La cineasta y productora Lita Stantic afirmó, en diálogo con la agencia Télam, que “el país está en crisis y producir en este momento tiene sus dificultades. El cine no es una isla, sin embargo existe una gran compulsión por filmar y la gente se larga a rodar películas como puede, en video, en cooperativas y de otras maneras alternativas”.
Stantic aludió en este sentido a obras como Caja negra, de Luis Ortega, Todos juntos, de Federico León, Nadar solo, de Ezequiel Acuña y La fe del volcán, de Ana Poliak que, a pesar de haber sido realizadas en condiciones de precariedad, cuentan con una gran calidad estética y poética.
Son largometrajes que hablan de los que nos pasa y que abordan las temáticas sociales y económicas de aquel otro país que, durante muchos años, fue evitado por las cámaras. Son filmes que, en la mayoría de los casos, apelan a un realismo extremo que no distingue la ficción de la realidad.
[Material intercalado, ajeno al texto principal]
(** Control reaches the normal heartbeat timeout check: no departure is
    pending, or one is and neither of the two rules applies. *)
Definition reaches_timeout_check (c : Reads) (s : State) : Prop :=
  shutdown_requested s = false
  \/ (shutdown_requested s = true
      /\ ~ (SHUTDOWN_GRACE_PERIOD < r_grace c - shutdown_request_time s
            /\ SHUTDOWN_GRACE_PERIOD < r_beat c - last_heartbeat s)
      /\ RESUME_THRESHOLD <= r_beat c - last_heartbeat s).

(** ** Steady heartbeats *)

(** The time of the first heartbeat of a run, if it has one. *)
Fixpoint next_heartbeat (tr : list Event) : option Q :=
  match tr with
  | [] => None
  | GET path now :: tr =>
      if String.eqb path "/heartbeat" then Some now else next_heartbeat tr
  | _ :: tr => next_heartbeat tr
  end.

(** [steady hb tr], where [hb] is the time of the latest heartbeat before
    [tr]: every heartbeat of [tr] comes less than [HEARTBEAT_TIMEOUT] after
    the heartbeat before it; an iteration of the monitor has read the clock
    by the time the next heartbeat arrives, or, after the last heartbeat of
    [tr], before the next one is due; there is no departure notice and no
    call of [initiate_shutdown] from elsewhere. *)
Fixpoint steady (hb : Q) (tr : list Event) : Prop :=
  match tr with
  | [] => True
  | GET path now :: tr =>
      if String.eqb path "/heartbeat"
      then now - hb < HEARTBEAT_TIMEOUT /\ steady now tr
      else steady hb tr
  | POST path _ :: tr => path <> "/shutdown" /\ steady hb tr
  | Wake c :: tr =>
      match next_heartbeat tr with
      | Some t => r_elapsed c <= t
      | None => r_elapsed c - hb < HEARTBEAT_TIMEOUT
      end
      /\ steady hb tr
  | Trigger _ :: _ => False
  end.

(** What steady heartbeats preserve. *)
Definition alive (s : State) : Prop :=
  shutdown_flag s = false
  /\ shutdown_requested s = false
  /\ monitor s <> TERMINATING.

(** ** States of the scenarios *)

(** A server whose monitor has already initiated the shutdown: started at
    time 0, never reached by a heartbeat, stopped by the evaluation at 121.
    The listener still answers requests until [server.shutdown] has taken
    effect. *)
Definition stopped : State :=
  run [Wake (at_time 120); evaluation 121] (boot 8888%Z 0).

(** A run that ends with a departure notice pending and an old heartbeat:
    the server starts at 0, the tab is heard of at 130 and then throttled,
    and is closed at 249. *)
Definition throttled_tab : State :=
  run [Wake (at_time 120); heartbeat 130; departure_notice 249;
       evaluation 250]
      (boot 8888%Z 0).

(** The state the scenario is in once the notice of time 10 has followed the
    heartbeat of time 0. *)
Definition notice_pending (s : State) : State :=
  mkState 0 (server s) false true 10 (stdout s) (shutdown_threads s)
    MONITORING.

(** ** Phases and events of a run *)


Definition is_wake (e : Event) : bool :=
  match e with
  | Wake _ => true
  | _ => false
  end.

Definition is_request (e : Event) : bool :=
  match e with
  | GET _ _ | POST _ _ => true
  | _ => false
  end.


(** At clock reading [t] no heartbeat is from the future, and a pending
    departure notice is not older than the last heartbeat. *)
Definition ordered_notice (t : Q) (s : State) : Prop :=
  last_heartbeat s <= t
  /\ (shutdown_requested s = true ->
      last_heartbeat s <= shutdown_request_time s).

(** ** Port selection *)

Module Ports.

(** What the [try] block of [find_available_port] does for one port: it
    binds, it raises [OSError] (caught, the next port is tried), or it raises
    something else (not caught). *)
Inductive Attempt : Set := Bound | RaisesOSError | RaisesOther.

(** How a call of [find_available_port] ends. *)
Inductive Found : Set :=
| Returned (port : Z)
| Raised (port : Z).                  (* the exception of the attempt on port *)

Section Probe.

(** The sockets of the machine: the outcome of an attempt on a port, and the
    port the operating system hands out for [bind(('localhost', 0))]. *)
Variable attempt : Z -> Attempt.
Variable os_port : Z.

(** The [while port < start_port + 100] loop followed by the fallback;
    [fuel] bounds the number of iterations. *)
Fixpoint search (fuel : nat) (start_port port : Z) : option Found :=
  match fuel with
  | O => None
  | S fuel =>
      if (port <? start_port + 100)%Z then
        match attempt port with
        | Bound => Some (Returned port)
        | RaisesOSError => search fuel start_port (port + 1)%Z
        | RaisesOther => Some (Raised port)
        end
      else Some (Returned os_port)
  end.

(** [find_available_port]; the loop condition is tested at most 101 times.
    The fallback bind is taken to succeed. *)
Definition find_available_port (start_port : Z) : option Found :=
  search 101 start_port start_port.

(** What a result of the search from [start_port] tells about the ports. *)
Definition explains (start_port : Z) (r : Found) : Prop :=
  match r with
  | Returned p =>
      ((start_port <= p < start_port + 100)%Z
       /\ attempt p = Bound
       /\ forall q, (start_port <= q < p)%Z -> attempt q = RaisesOSError)
      \/ (p = os_port
          /\ forall q, (start_port <= q < start_port + 100)%Z ->
                       attempt q = RaisesOSError)
  | Raised p =>
      (start_port <= p < start_port + 100)%Z
      /\ attempt p = RaisesOther
      /\ forall q, (start_port <= q < p)%Z -> attempt q = RaisesOSError
  end.

End Probe.

End Ports.

(** ** Configuration file *)

Module Config.
(** Every file in the output directory is the copy of one of the files
    handed to the copy loop. *)
Lemma copyFiles_lookup fs files rootDir flattenedDir toTxtExtensions written dest content :
  fst (copyFiles fs files rootDir flattenedDir toTxtExtensions written) !! dest = Some content ->
  written !! dest = Some content
  \/ exists file,
       In file files
       /\ dest = Path.join flattenedDir (flattenedFileName toTxtExtensions file rootDir)
       /\ readFileSync fs file = Ok content.
Proof.
  revert written. induction files as [|file rest IH]; intros written H; simpl in H; [by left|].
  destruct (readFileSync fs file) as [c|] eqn:Hread; simpl in H; [|by left].
  destruct (IH _ H) as [Hw|(f & Hin & Hd & Hr)].
  - rewrite lookup_insert in Hw. case_decide as Heq.
    + right. exists file. simplify_eq. by repeat split; [left|..].
    + by left.
  - right. exists f. by repeat split; [right|..].
Qed.
(** ** Substrings *)





(** ** [path.extname] on a name without separators *)

Lemma slash_free_replace_all s : slash_free (JS.replace_all Path.sep "^"%char s) = true.
Proof.
  induction s as [|a s IH]; [reflexivity|]. simpl.
  rewrite IH, andb_true_r. by destruct (Ascii.eqb a Path.sep) eqn:E; [|rewrite E].
Qed.






(** ** Flattened names *)

Lemma replace_all_app c d a b :
  JS.replace_all c d (a +:+ b) = JS.replace_all c d a +:+ JS.replace_all c d b.
Proof.
  induction a as [|x a IH]; [reflexivity|].
  rewrite append_cons. simpl. rewrite append_cons. by rewrite IH.
Qed.

Lemma replace_all_slash_free s :
  slash_free s = true -> JS.replace_all Path.sep "^"%char s = s.
Proof.
  induction s as [|a s IH]; [reflexivity|]. simpl.
  intros [Ha Hs]%andb_prop. apply negb_true_iff in Ha. by rewrite Ha, IH.
Qed.

Lemma replace_all_concat names :
  forallb name_ok names = true ->
  JS.replace_all Path.sep "^"%char (String.concat Path.sep_string names)
  = String.concat "^" names.
Proof.
  induction names as [|x [|y l] IH]; intros H.
  - reflexivity.
  - simpl in *. apply replace_all_slash_free, name_ok_slash_free. by destruct (name_ok x).
  - rewrite !concat_cons, !replace_all_app. simpl in H. apply andb_prop in H as [Hx H].
    rewrite (replace_all_slash_free x) by by apply name_ok_slash_free.
    by rewrite IH.
Qed.


(** C3: the flattened name of a file reached from the root through
    [names] is its root-relative path, the names joined by [/], with every
    separator replaced by [^], that is the names joined by [^]; no
    separator is left in a flattened name; a file directly in the root
    flattens to its own name, and keeps it when its extension is not
    retargeted; and every walked file is reached from the root through
    such names. *)
Theorem flattened_name_replaces_every_separator rootDir :
  resolved rootDir = true ->
  (forall filePath,
     getFlattenedFileName filePath rootDir
     = JS.replace_all Path.sep "^"%char (Path.relative rootDir filePath)
     /\ slash_free (getFlattenedFileName filePath rootDir) = true)
  /\ (forall names, forallb name_ok names = true ->
        Path.relative rootDir (descend rootDir names) = String.concat "/" names
        /\ getFlattenedFileName (descend rootDir names) rootDir = String.concat "^" names)
  /\ (forall name toTxtExtensions, name_ok name = true ->
        getFlattenedFileName (Path.join rootDir name) rootDir = name
        /\ (has toTxtExtensions (Path.extname name) = false ->
            flattenedFileName toTxtExtensions (Path.join rootDir name) rootDir = name))
  /\ (forall tree ig excludeDirs excludeFiles files,
        names_ok tree = true ->
        walkDirectory tree rootDir [] rootDir ig excludeDirs excludeFiles = Ok files ->
        forall file, In file files ->
        exists names,
          names <> [] /\ forallb name_ok names = true /\ file = descend rootDir names).
Proof.
  intros (base & Hbase & ->)%resolved_inv.
  assert (forall names, forallb name_ok names = true ->
    Path.relative (Path.absolute base) (descend (Path.absolute base) names)
      = String.concat "/" names
    /\ getFlattenedFileName (descend (Path.absolute base) names) (Path.absolute base)
       = String.concat "^" names) as Hnames.
  { intros names Hnames. unfold getFlattenedFileName.
    rewrite descend_absolute, relative_absolute by assumption.
    split; [reflexivity | by apply replace_all_concat]. }
  split; [|split; [exact Hnames|split]].
  - intros filePath. split; [reflexivity | apply slash_free_replace_all].
  - intros name toTxtExtensions Hname.
    destruct (Hnames [name]) as [_ Hflat]; [by simpl; rewrite Hname|].
    simpl in Hflat. split; [exact Hflat|].
    intros Hext. unfold flattenedFileName. by rewrite Hflat, Hext.
  - intros tree ig excludeDirs excludeFiles files Htree Hwalk file Hin.
    destruct (walkDirectory_sound _ _ _ _ _ Htree _ _ _ Hwalk _ Hin) as [[]|Hbelow].
    destruct (walked_below_absolute _ _ _ _ _ Hbelow base Hbase eq_refl)
      as (more & Hne & Hok & -> & _).
    exists more. by rewrite descend_absolute.
Qed.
Es como si se plantara una cámara y se esperara que pase la vida.
Si bien resulta difícil hablar de películas independientes en un país como la Argentina que no cuenta con una verdadera industria cinematográfica, es posible diferenciar el cine industrial -que actualmente se produce por alianzas con canales televisivos como Telefé y Canal 13- del cine independiente que se realiza sin esas asociaciones.
En cierta medida los canales actúan como trampolines dándole un impulso muy fuerte al lanzamiento y al mantenimiento de los filmes, como sucedió con Apasionados, de Juan José Jusid, que fue producida por Telefé y reunió más de un millón de expectadores y El hijo de la novia, de Juan José Campanella, que superó el millón y medio de venta de entradas vendidas gracias al apoyo de Canal 13.
Pero no todo es blanco o negro entre independientes e industriales. En el transcurso del último año los argentinos fuimos testigos de diversos grises en la relación entre la televisión y los nuevos realizadores: cuando estuvo terminada, la última película de Pablo Trapero, El Bonaerense contó con la colaboración de Pol-ka, la productora de Adrián Suar. En el mismo sentido la serie Tumberos, realizada por Adrián Caetano es producida por Ideas del Sur, bastión de Marcelo Tinelli.
Frente a las escasas posibilidades con que cuentan los directores independientes, no es ilógico pensar que esta pseudo-industria cinematográfica procurará acaparar con sus tentáculos las nuevas propuestas creativas para intentar transformarlas en algo más del montón, logrando que lo que surgió como renovación se convierta en un estereotipo. Que así no sea.